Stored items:
Definition setTcDB (d : database tokenTables) (c : tcClient) : tcClient :=
  mkTc d (tcLids c) (tcTokenSenderTS c) (lastTCTokenSenderTSCleanup c) (lastTCTokenDBPrune c) (tcTokenDBPruneLock c).
Definition setTcLids (l : CachedLIDMap) (c : tcClient) : tcClient :=
  mkTc (tcDB c) l (tcTokenSenderTS c) (lastTCTokenSenderTSCleanup c) (lastTCTokenDBPrune c) (tcTokenDBPruneLock c).
Definition setSenderTS (m : gmap JID Z) (cleanup : option Z) (c : tcClient) : tcClient :=
  mkTc (tcDB c) (tcLids c) m cleanup (lastTCTokenDBPrune c) (tcTokenDBPruneLock c).
Definition setPrune (last : option Z) (lock : bool) (c : tcClient) : tcClient :=
  mkTc (tcDB c) (tcLids c) (tcTokenSenderTS c) (lastTCTokenSenderTSCleanup c) last lock.

Definition onTokens {A} (m : tokenM A) : tcM A := zoom tcDB setTcDB TcDB m.
(** A call whose error is logged. *)
Definition tryTc {A} (m : tcM A) : tcM (tcError + A) := try m.
Definition onTcLids {A} (m : lidM A) : tcM A := zoom tcLids setTcLids TcLid m.

Section client.
Context `{Crypto} (sqlite : bool) (newestRow : list tokenRow → option tokenRow) (lids : lidEnv).
(** [firstKey]: the entry an iteration over a map meets first; [now]: the clock. *)
Context (firstKey : gmap JID Z → option JID) (now : Z).

(** [time.Since] of a time that may be the zero time. *)
Definition elapsed (last : option Z) (interval : Z) : bool :=
  match last with None => true | Some t => (interval <=? now - t)%Z end.

Definition resolveTCTokenStorageLID (jid : JID) : tcM JID :=
  let storageJID := ToNonAD jid in
  if decide (Server storageJID ≠ DefaultUserServer) then mret storageJID
  else
    lid ← tryTc (onTcLids (lidOf lids storageJID));
    mret (match lid with
          | inr lid => if IsEmpty lid then storageJID else ToNonAD lid
          | inl _ => storageJID
          end).

Definition getTCTokenSenderTS (jid : JID) (c : tcClient) : option Z := tcTokenSenderTS c !! ToNonAD jid.

Definition unlockedCleanupTCTokenSenderTSMap (c : tcClient) : tcClient :=
  if elapsed (lastTCTokenSenderTSCleanup c) tcTokenBucketDuration then
    setSenderTS (filter (λ e, (currentTCTokenCutoffTimestamp now <= e.2)%Z) (tcTokenSenderTS c)) (Some now) c
  else c.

* [WORK TO BE COMPLETED]
Report every line of the data in which "mret" appears.

* [COMPLETED EXERCISE]
  if decide (Server storageJID ≠ DefaultUserServer) then mret storageJID
    mret (match lid with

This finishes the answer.